TASK OBJECTIVE:
Give the number of lines in the entries that contain "done". State only the count.

(Dataset entries)
(* ===== verification/SendProofs.v ===== *)
(** * Sending subscriptions ([src/sub.c], [src/dps.c])

    What [DPS_MinMeshId] computes, and what [DPS_SendSubscription] and
    [DPS_SendSubscriptionAck] hand to the transport and leave in the node. *)
From S2P Require Import Prelude Status Buffer Float Cbor CborProofs CborMap BitVec BitVecProofs BitVecSerial CountVec.
From S2P Require Import Uuid Addr History Node Remote RemoteProofs SubMsg SubMsgProofs.
From stdpp Require Import gmap.
#[local] Open Scope Z_scope.
#[local] Set Warnings "-clear-no-such-hyp".

(** ** The minimum of the mesh identifiers *)

Definition uuid_le (a b : DPS_UUID) : Prop := DPS_UUIDCompare a b <= 0.

#[export] Instance uuid_le_dec a b : Decision (uuid_le a b).
Proof. unfold uuid_le. apply _. Defined.

Ltac uuid_cases :=
  unfold uuid_le, DPS_UUIDCompare in *; rewrite ?Z.gtb_ltb in *;
  repeat match goal with
    | H : context [if ?a <? ?b then _ else _] |- _ => destruct (Z.ltb_spec a b)
    | |- context [if ?a <? ?b then _ else _] => destruct (Z.ltb_spec a b)
    end; try lia.

Lemma uuid_le_refl a : uuid_le a a.
Proof. uuid_cases. Qed.
Lemma uuid_le_trans a b c : uuid_le a b -> uuid_le b c -> uuid_le a c.
Proof. uuid_cases. Qed.
Lemma uuid_le_antisym a b : uuid_le a b -> uuid_le b a -> a = b.
Proof. destruct a, b. uuid_cases. intros _ _. cbn in *. f_equal; lia. Qed.
Lemma uuid_lt_le a b : DPS_UUIDCompare a b < 0 -> uuid_le a b.
Proof. unfold uuid_le. lia. Qed.
Lemma uuid_nlt_le a b : ~ DPS_UUIDCompare a b < 0 -> uuid_le b a.
Proof. uuid_cases. Qed.

Section Mesh.
Context `{Env : Environment}.

(** The remotes whose identifier counts. *)
Definition in_mesh (n : DPS_Node) (excluded : option ptr) (l : list ptr) (m : DPS_UUID) : Prop :=
  exists q r, q ∈ l /\ n_remotes n !! q = Some r /\ Some q <> excluded /\
    (r_state r = REMOTE_ACTIVE \/ r_state r = REMOTE_LINKING) /\ m = in_meshId (inbound r).

(** [m] is the least of [min] and of the identifiers of the remotes of [l]. *)
Definition least_mesh (n : DPS_Node) (excluded : option ptr) (l : list ptr) (min m : DPS_UUID) : Prop :=
  (m = min \/ in_mesh n excluded l m) /\ uuid_le m min /\ forall m', in_mesh n excluded l m' -> uuid_le m m'.

Lemma least_mesh_unique n excluded l min m1 m2 :
  least_mesh n excluded l min m1 -> least_mesh n excluded l min m2 -> m1 = m2.
Proof. intros ([->|I1] & L1 & A1) ([->|I2] & L2 & A2); apply uuid_le_antisym; auto. Qed.

Lemma in_mesh_cons n excluded p l m :
  in_mesh n excluded (p :: l) m <-> in_mesh n excluded [p] m \/ in_mesh n excluded l m.
Proof.
  unfold in_mesh. split.
  - intros (q & r & Hq & H). apply elem_of_cons in Hq as [Hq|Hq]; [left|right]; exists q, r; (split; [|done]).
    + by rewrite Hq; left.
    + done.
  - intros [(q & r & Hq & H)|(q & r & Hq & H)]; exists q, r; (split; [|done]).
    + apply list_elem_of_singleton in Hq as ->. by left.
    + by right.
Qed.

Lemma wp_min_mesh_loop n excluded l min (Q : DPS_UUID -> DPS_Node -> Prop) :
  (forall p, p ∈ l -> is_Some (n_remotes n !! p)) ->
  (forall m, least_mesh n excluded l min m -> Q m n) -> wp (min_mesh_loop excluded l min) Q n.
Proof.
  revert min. induction l as [|p l IH]; intros min Hl HQ; cbn [min_mesh_loop].
  { wp_go. apply HQ. split; [by left|]. split; [apply uuid_le_refl|]. by intros m (? & ? & ?%elem_of_nil & _). }
  destruct (Hl p (list_elem_of_here p l)) as [r E]. wp_go. eapply wp_load; [exact E|].
  assert (forall q, q ∈ l -> is_Some (n_remotes n !! q)) as Hl' by (intros q Hq; apply Hl; by right).
  assert (forall m0, in_mesh n excluded [p] m0 -> m0 = in_meshId (inbound r) /\ Some p <> excluded /\
    (r_state r = REMOTE_ACTIVE \/ r_state r = REMOTE_LINKING)) as Hone.
  { intros m0 (q & r' & Hq & E' & H). apply list_elem_of_singleton in Hq as ->.
    rewrite E in E'. injection E' as <-. naive_solver. }
  destruct (bool_decide (Some p = excluded) || _) eqn:Ec.
  - apply IH; [done|]. intros m (Hin & Hle & Hall). apply HQ. split; [|split; [done|]].
    + destruct Hin; [by left|right]. apply in_mesh_cons. by right.
    + intros m' [H1|H1]%in_mesh_cons; [|auto]. apply Hone in H1 as (_ & Hne & Hst).
      apply orb_true_iff in Ec as [Ec|Ec]; [by apply bool_decide_eq_true in Ec|].
      apply negb_true_iff, orb_false_iff in Ec as [E1 E2]. apply bool_decide_eq_false in E1, E2. naive_solver.
  - apply orb_false_iff in Ec as [E1 E2]. apply bool_decide_eq_false in E1.
    apply negb_false_iff, orb_true_iff in E2. rewrite !bool_decide_eq_true in E2.
    assert (in_mesh n excluded [p] (in_meshId (inbound r))) as Hp
      by (exists p, r; split_and!; [by left|done|done|done|done]).
    apply IH; [done|]. intros m (Hin & Hle & Hall). apply HQ.
    assert (uuid_le m min /\ uuid_le m (in_meshId (inbound r))) as [Hm1 Hm2].
    { destruct (Z.ltb_spec (DPS_UUIDCompare (in_meshId (inbound r)) min) 0) as [Hlt|Hge].
      - split; [|done]. by eapply uuid_le_trans, uuid_lt_le.
      - split; [done|]. eapply uuid_le_trans; [exact Hle|]. apply uuid_nlt_le. lia. }
    split; [|split; [done|]].
    + destruct Hin as [->|Hin]; [|right; apply in_mesh_cons; by right].
      destruct (_ <? 0); [right; apply in_mesh_cons; by left|by left].
    + intros m' [H1|H1]%in_mesh_cons; [|auto]. by apply Hone in H1 as (-> & _).
Qed.

Lemma least_mesh_ok n nI excluded min m :
  node_inv nI n -> uuid_ok min -> least_mesh n excluded (n_remoteNodes n) min m -> uuid_ok m.
Proof.
  intros H Hm ([->|(q & r & _ & E & _ & _ & ->)] & _); [done|]. apply (ni_remote _ _ H _ _ E).
Qed.

Lemma wp_MinMeshId nI n excluded (Q : DPS_UUID -> DPS_Node -> Prop) :
  node_inv nI n -> (forall m, least_mesh n excluded (n_remoteNodes n) (n_meshId n) m -> Q m n) ->
  wp (DPS_MinMeshId excluded) Q n.
Proof.
  intros H HQ. unfold DPS_MinMeshId. wp_go. apply wp_min_mesh_loop; [|done].
  intros p. by apply (ni_remotes _ _ H).
Qed.
End Mesh.

(** ** Building a message *)

Section Send.
Context `{Env : Environment} (nI : nat).
Context (HnI : (0 < nI)%nat) (Hsmall : 64 * Z.of_nat nI <= 65535).
Context (Hbytes : forall k size, length (env_bytes k size) = size /\ Forall is_byte (env_bytes k size)).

WRITTEN ANSWER:
11